Un clan di sette ucraini, anche loro in manette, provvedeva a fornire i canali per il riciclaggio del bottino - «impossibile da stimare, è come se fosse sparita un'immensa gioielleria» dicono gli investigatori - che in genere finiva all'Est. Molti della banda avevano doppie identità con cui da tempo vivevano in Italia usando passaporti, patenti e documenti falsi nelle normali pratiche amministrative e persino nelle assunzioni.

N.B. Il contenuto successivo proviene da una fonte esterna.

(* ===== verification/ElectraRequests.v ===== *)
(** * Requests of the execution layer

    What [process_withdrawal_request], [process_consolidation_request] and
    [process_deposit_request] (crates/pharos-stf/src/electra/operations) do, on
    every branch. *)

From stdpp Require Import gmap.
From Stdlib Require Import ZArith Lia.
From S2P Require Import Prelude SszCodec SszBitfield SszTypes Merkle Shuffling Spec BeaconState Invariant Roots Accessors Mutators Justification Rewards EpochUpdates Operations Forks ForkInvariant Altair Electra Withdrawals ElectraQueues.

Section requests.
  Context `{Crypto} `{Sp : BeaconSpec} `{Fs : ForkSpec} `{!SpecOk Sp} `{!ForkSpecOk Sp Fs}.
  Implicit Types s : ElectraState.

(** The request comes from the validator's withdrawal address, and the validator
    is active, has not begun to exit and was active long enough. *)
Definition may_leave s (v : Validator) (source_address : bytes) : bool :=
  has_execution_withdrawal_credential v
  && bool_decide (drop 12 (v_withdrawal_credentials v) = source_address)
  && is_active_validator v (get_current_epoch s)
  && (v_exit_epoch v =? FAR_FUTURE_EPOCH)
  && (wadd (v_activation_epoch v) SHARD_COMMITTEE_PERIOD <=? get_current_epoch s).

(** The validator a request names, if it may leave. *)
Definition leaver s (pubkey source_address : bytes) : option (nat * Validator) :=
  i ← position_in (validators s) pubkey;
  v ← validators s !! i;
  if may_leave s v source_address then Some (i, v) else None.

Definition pending_of s (i : nat) : Z :=
  zsum (ppw_amount <$> filter (fun w => ppw_validator_index w = Z.of_nat i) (el_pending_partial_withdrawals s)).

(** What validator [i] may withdraw beyond the minimum and what is already queued. *)
Definition excess_of s (i : nat) : Z := default 0 (balances s !! i) - MIN_ACTIVATION_BALANCE - pending_of s i.

Definition partial_allowed s (i : nat) (v : Validator) : bool :=
  has_compounding_withdrawal_credential v && (MIN_ACTIVATION_BALANCE <=? v_effective_balance v)
  && (0 <? excess_of s i).

(** A partial withdrawal queued, with the churn fields it leaves. *)
Definition queued s (i : nat) (amount e rest : Z) : ElectraState :=
  el_with_pending_partial_withdrawals
    (el_with_earliest_exit_epoch (el_with_exit_balance_to_consume s rest) e)
    (el_pending_partial_withdrawals s
       ++ [mkPendingPartialWithdrawal (Z.of_nat i) amount (e + MIN_VALIDATOR_WITHDRAWABILITY_DELAY)]).

Lemma may_leave_gates {A} s v addr (no yes : A) :
  (if negb (has_execution_withdrawal_credential v
            && bool_decide (drop 12 (v_withdrawal_credentials v) = addr)) then no
   else if negb (is_active_validator v (get_current_epoch s)) then no
   else if negb (v_exit_epoch v =? FAR_FUTURE_EPOCH) then no
   else if get_current_epoch s <? wadd (v_activation_epoch v) SHARD_COMMITTEE_PERIOD then no
   else yes)
  = if may_leave s v addr then yes else no.
Proof.
  unfold may_leave. rewrite Z.ltb_antisym.
  destruct (_ && bool_decide _), (is_active_validator v _), (v_exit_epoch v =? _), (_ <=? _); done.
Qed.

Lemma pending_value s i :
  electra_ok s -> zsum (ppw_amount <$> el_pending_partial_withdrawals s) < 2 ^ 60 ->
  get_pending_balance_to_withdraw_electra s (Z.of_nat i) = pending_of s i /\ 0 <= pending_of s i < 2 ^ 60.
Proof.
  intros Hs Hsum. assert (Forall (fun w => 0 <= ppw_amount w) (el_pending_partial_withdrawals s)) as Hn.
  { eapply Forall_impl; [apply (eo_partials s Hs)|]. by intros w (_ & [? _] & _). }
  pose proof (zsum_filtered_le ppw_amount (fun w => ppw_validator_index w = Z.of_nat i) _ Hn) as Hle.
  unfold get_pending_balance_to_withdraw_electra. fold (pending_of s i) in Hle.
  rewrite wsum_no_wrap; [split; [done|lia]| |fold (pending_of s i); unfold U64; lia].
  apply Forall_fmap, Forall_forall. intros w [_ Hw]%list_elem_of_filter. by apply (proj1 (Forall_forall _ _) Hn).
Qed.

Lemma position_in_registry s pk i : position_in (validators s) pk = Some i -> exists v, validators s !! i = Some v.
Proof. intros (v & Hv & _)%position_in_lookup. eauto. Qed.

(** The test the code makes on a sum is one on the excess. *)
Lemma excess_test s i v :
  electra_ok s -> zsum (ppw_amount <$> el_pending_partial_withdrawals s) < 2 ^ 60 ->
  has_compounding_withdrawal_credential v && (MIN_ACTIVATION_BALANCE <=? v_effective_balance v)
  && (wadd MIN_ACTIVATION_BALANCE (get_pending_balance_to_withdraw_electra s (Z.of_nat i)) <? default 0 (balances s !! i))
  = has_compounding_withdrawal_credential v && (MIN_ACTIVATION_BALANCE <=? v_effective_balance v)
    && (0 <? excess_of s i).
Proof.
  intros Hs Hq. destruct (pending_value s i Hs Hq) as [-> Hp]. pose proof activation_balance.
  pose proof electra_balance_bound. pose proof increment_pos.
  rewrite wadd_small by (unfold U64; lia). f_equal. unfold excess_of.
  destruct (Z.ltb_spec (MIN_ACTIVATION_BALANCE + pending_of s i) (default 0 (balances s !! i)));
    symmetry; [apply Z.ltb_lt|apply Z.ltb_ge]; lia.
Qed.

Lemma pending_queued s i amount e rest : pending_of (queued s i amount e rest) i = pending_of s i + amount.
Proof.
  unfold pending_of. cbn [queued el_pending_partial_withdrawals el_with_pending_partial_withdrawals].
  rewrite filter_app, fmap_app, zsum_app. f_equal. rewrite filter_cons, filter_nil. cbn.
  rewrite decide_True by done. cbn. unfold zsum. cbn. lia.
Qed.

Lemma may_leave_exit s v addr : may_leave s v addr = true -> v_exit_epoch v = FAR_FUTURE_EPOCH.
Proof. unfold may_leave. rewrite !andb_true_iff. by intros ((_ & ?%Z.eqb_eq) & _). Qed.

(** The two outcomes of a request that passes its gates. *)
Lemma full_request_Ok s i v addr :
  electra_ok s -> exits_in_range s -> validators s !! i = Some v -> may_leave s v addr = true ->
  exists s', initiate_validator_exit_electra s (Z.of_nat i) = Ok s' /\ electra_ok s' /\
    exists e rest, s' = exited s (Z.of_nat i) v e rest /\ exit_front s <= e.
Proof.
  intros Hs Hr Hv Hml%may_leave_exit.
  destruct (initiate_exit_Ok s (Z.of_nat i) v Hs Hr) as (e & rest & Hi & He & Hrest & _); [lia|by rewrite Nat2Z.id|done|].
  exists (exited s (Z.of_nat i) v e rest). split; [done|]. split; [|by exists e, rest; split; [|lia]].
  destruct Hr as [Hsl Hee [Hr0 Hr1]]. pose proof (exit_churn_bounds s). pose proof electra_balance_bound.
  destruct (validator_within_at _ _ _ _ (electra_base s Hs) Hv) as [Hb _ _ _ _ _].
  destruct (activation_exit_value s Hsl) as (_ & Har & _).
  assert (0 <= exit_front s <= 2 ^ 61) by (unfold exit_front; lia).
  assert (exit_room s <= 2 ^ 60) by (unfold exit_room; case_match; lia).
  apply exited_ok; [done|by rewrite Nat2Z.id|lia|unfold u64, U64; lia].
Qed.

Lemma partial_request_Ok s i v amount :
  electra_ok s -> exits_in_range s -> validators s !! i = Some v ->
  zsum (ppw_amount <$> el_pending_partial_withdrawals s) < 2 ^ 60 ->
  zsum (balances s) < 2 ^ 60 -> 0 < amount -> 0 < excess_of s i ->
  zlen (el_pending_partial_withdrawals s) < MAX_PENDING_PARTIAL_WITHDRAWALS_LIMIT ->
  let balance := default 0 (balances s !! i) in
  let pending := get_pending_balance_to_withdraw_electra s (Z.of_nat i) in
  let to_withdraw := Z.min (wsub (wsub balance MIN_ACTIVATION_BALANCE) pending) amount in
  exists e rest,
    ('(s, exit_queue_epoch) ← compute_exit_epoch_and_update_churn_electra s to_withdraw;
     let withdrawable_epoch := wadd exit_queue_epoch MIN_VALIDATOR_WITHDRAWABILITY_DELAY in
     let pending := mkPendingPartialWithdrawal (Z.of_nat i) to_withdraw withdrawable_epoch in
     l ← map_err Ssz (list_with_push MAX_PENDING_PARTIAL_WITHDRAWALS_LIMIT
                        (el_pending_partial_withdrawals s) pending);
     Ok (el_with_pending_partial_withdrawals s l))
    = Ok (queued s i (Z.min (excess_of s i) amount) e rest) /\ exit_front s <= e /\
      electra_ok (queued s i (Z.min (excess_of s i) amount) e rest).
Proof.
  intros Hs Hr Hv Hq Hb Ha Hx Hlen. cbv zeta. destruct (pending_value s i Hs Hq) as [-> Hp].
  pose proof activation_balance. pose proof increment_pos. pose proof withdrawability_delay.
  assert (Forall (Z.le 0) (balances s)) as Hnn.
  { eapply Forall_impl; [apply (electra_base s Hs)|]. by intros b [? _]. }
  assert (default 0 (balances s !! i) < 2 ^ 60).
  { destruct (balances s !! i) as [b|] eqn:Hbi; cbn; [|lia]. pose proof (zsum_lookup_le _ _ _ Hnn Hbi). lia. }
  unfold excess_of in Hx. rewrite !wsub_small by (rewrite ?wsub_small; unfold U64; lia). fold (excess_of s i) in *.
  destruct (exit_epoch_Ok s (Z.min (excess_of s i) amount) Hr) as (e & rest & -> & He & Hf1 & Hf0 & Hrest & Heq).
  { unfold excess_of in *. lia. }
  cbn [mbind result_bind]. rewrite wadd_small by (unfold excess_of, U64 in *; lia).
  unfold list_with_push. cbn [el_pending_partial_withdrawals el_with_earliest_exit_epoch el_with_exit_balance_to_consume].
  destruct (Z.leb_spec MAX_PENDING_PARTIAL_WITHDRAWALS_LIMIT (zlen (el_pending_partial_withdrawals s))); [lia|].
  exists e, rest. split; [done|]. split; [lia|].
  destruct (eir_room s Hr). pose proof (exit_churn_bounds s).
  assert (exit_room s <= 2 ^ 60) by (unfold exit_room; case_match; lia).
  destruct Hs. split; cbn; auto.
  - unfold u64, U64. lia.
  - unfold u64, U64, excess_of in *. lia.
  - rewrite zlen_app. change (zlen [_]) with 1. lia.
  - apply Forall_app. split; [done|]. constructor; [|done].
    apply lookup_lt_Some in Hv. destruct eo_altair as [[] _ _ _ _ _ _]. destruct registry_limit. unfold zlen in *.
    split_and!; cbn; unfold u64, U64, excess_of in *; lia.
Qed.
End requests.

(** A withdrawal request does only what its validator's owner may ask for.  It
    always succeeds and keeps the invariant.  It changes nothing unless it names a
    registered validator, comes from its withdrawal address, and the validator is
    active, has not begun to exit and was active long enough.  A request of amount 0
    then starts the exit, unless a withdrawal of the validator is still queued.  Any
    other amount queues a partial withdrawal, if the queue has room, the credentials
    are compounding and the validator has an excess over the minimum balance and
    what it has queued; the amount queued is at most the request and at most that
    excess, so the minimum balance stays covered. *)
Theorem withdrawal_request_exact `{Crypto} `{Sp : BeaconSpec} `{Fs : ForkSpec} `{!SpecOk Sp}
    `{!ForkSpecOk Sp Fs} (s : ElectraState) (r : WithdrawalRequest) :
  electra_ok s -> exits_in_range s -> zsum (ppw_amount <$> el_pending_partial_withdrawals s) < 2 ^ 60 ->
  zsum (balances s) < 2 ^ 60 -> 0 <= wr_amount r ->
  exists s', process_withdrawal_request s r = Ok s' /\ electra_ok s' /\
    match leaver s (wr_validator_pubkey r) (wr_source_address r) with
    | None => s' = s
    | Some (i, v) =>
        if wr_amount r =? 0 then
          if pending_of s i =? 0
          then exists e rest, s' = exited s (Z.of_nat i) v e rest /\ exit_front s <= e
          else s' = s
        else if partial_allowed s i v
                && negb (zlen (el_pending_partial_withdrawals s) =? MAX_PENDING_PARTIAL_WITHDRAWALS_LIMIT)
        then exists e rest, s' = queued s i (Z.min (excess_of s i) (wr_amount r)) e rest /\
               exit_front s <= e /\
               MIN_ACTIVATION_BALANCE + pending_of s' i <= default 0 (balances s' !! i)
        else s' = s
    end.
Proof.
  intros Hs Hr Hq Hb Ha. unfold process_withdrawal_request, leaver, FULL_EXIT_REQUEST_AMOUNT.
  pose proof (eo_partials_limit s Hs) as Hlim.
  destruct (position_in (validators s) (wr_validator_pubkey r)) as [i|] eqn:Hi.
  2:{ cbn [mbind option_bind]. case_match; by exists s. }
  destruct (position_in_registry s _ i Hi) as [v Hv]. cbn [mbind option_bind]. rewrite Hv. cbn [ok_or mbind result_bind].
  fold (get_current_epoch s). cbv zeta. rewrite may_leave_gates.
  destruct (pending_value s i Hs Hq) as [Hpv Hp0]. cbn [option_bind].
  destruct (may_leave s v (wr_source_address r)) eqn:Hml; [|case_match; by exists s].
  destruct (Z.eqb_spec (wr_amount r) 0) as [H0|H0].
  - rewrite andb_false_r, Hpv. destruct (pending_of s i =? 0); [|by exists s].
    by apply (full_request_Ok s i v (wr_source_address r)).
  - rewrite andb_true_r. destruct (Z.eqb_spec (zlen (el_pending_partial_withdrawals s)) MAX_PENDING_PARTIAL_WITHDRAWALS_LIMIT)
      as [Hfull|Hfull]; [rewrite andb_false_r; by exists s|]. rewrite andb_true_r.
    rewrite excess_test by done. unfold partial_allowed. destruct (_ && (0 <? excess_of s i)) eqn:Hx; [|by exists s].
    apply andb_true_iff in Hx as [_ Hx%Z.ltb_lt].
    destruct (partial_request_Ok s i v (wr_amount r)) as (e & rest & Hok & He & Hk); [try done; lia..|].
    eexists. split; [exact Hok|]. split; [exact Hk|]. exists e, rest. split; [done|]. split; [done|].
    rewrite pending_queued. change (balances (queued s i _ e rest)) with (balances s). unfold excess_of. lia.
Qed.

(** A compounding validator of 40 units with 3 already queued asks for 9: 5 are
    queued. *)
Definition ex_withdrawing : ElectraState :=
  ex_electra 800 [ex_member 0 Byte.x02 40 u64_max u64_max] [40000000000] []
    [mkPendingPartialWithdrawal 0 3000000000 0] [].
Definition ex_withdrawal_request : WithdrawalRequest :=
  mkWithdrawalRequest (replicate 20 Byte.xaa) (to_le_bytes 48 0) 9000000000.

Lemma withdrawal_request_exact_witness :
  exists s', @process_withdrawal_request minimal minimal_forks ex_withdrawing ex_withdrawal_request = Ok s' /\
    @electra_ok minimal minimal_forks s' /\
    el_pending_partial_withdrawals s'
    = [mkPendingPartialWithdrawal 0 3000000000 0; mkPendingPartialWithdrawal 0 5000000000 361].
Proof.
  destruct (@withdrawal_request_exact ex_crypto minimal minimal_forks _ _ ex_withdrawing ex_withdrawal_request)
    as (s' & Hs & Hok & _).
  - apply ex_electra_ok; ex_ranges.
  - split; split; vm_compute; congruence || reflexivity.
  - vm_compute. reflexivity.
  - vm_compute. reflexivity.
  - vm_compute. congruence.
  - exists s'. split; [exact Hs|]. split; [exact Hok|].
    assert (ok_value ex_withdrawing (@process_withdrawal_request minimal minimal_forks ex_withdrawing ex_withdrawal_request)
      = s') as <- by (by rewrite Hs).
    vm_compute. reflexivity.
Defined.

Gli appartamenti da svaligiare erano scelti con cura, dopo accurati sopralluoghi condotti tramite la «tecnica della colla», quella mostrata dai filmati allegati agli atti dell'inchiesta. Si vedono i ladri fissare sulle porte d'ingresso sottili fili di colla o delle cartine. «In questo modo, tornando sul posto e trovando il filo intatto, potevano esser certi che i proprietari dell'appartamento fossero via, in vacanza» spiegano Ferrari e Battisti.
I due poliziotti ora suggeriscono anche alcuni consigli utili per trincerarsi davanti a questi furti. Il primo è appunto quello di controllare l'uscio, prima di entrare in casa. «Se dallo stipite cadono cartine mai viste o se sullo zerbino si vedono gomme da masticare, polveri, filamenti collosi è il segno che un malintenzionato può aver fatto una verifica».
Poi le «difese passive» come «porte blindate e antifurti». Non fornire «indicazioni su viaggi e vacanze serve di certo» e in caso di partenze «è importante chiedere a familiari e persone di fiducia di passare a casa, dando l'impressione che non sia vuota».
Per il questore resta però decisiva la chiamata al 112 in caso di sospetti: «In quest'indagine sono stati importanti i controlli attivati dopo che in un palazzo ci hanno detto del passaggio insolito di gente mai vista».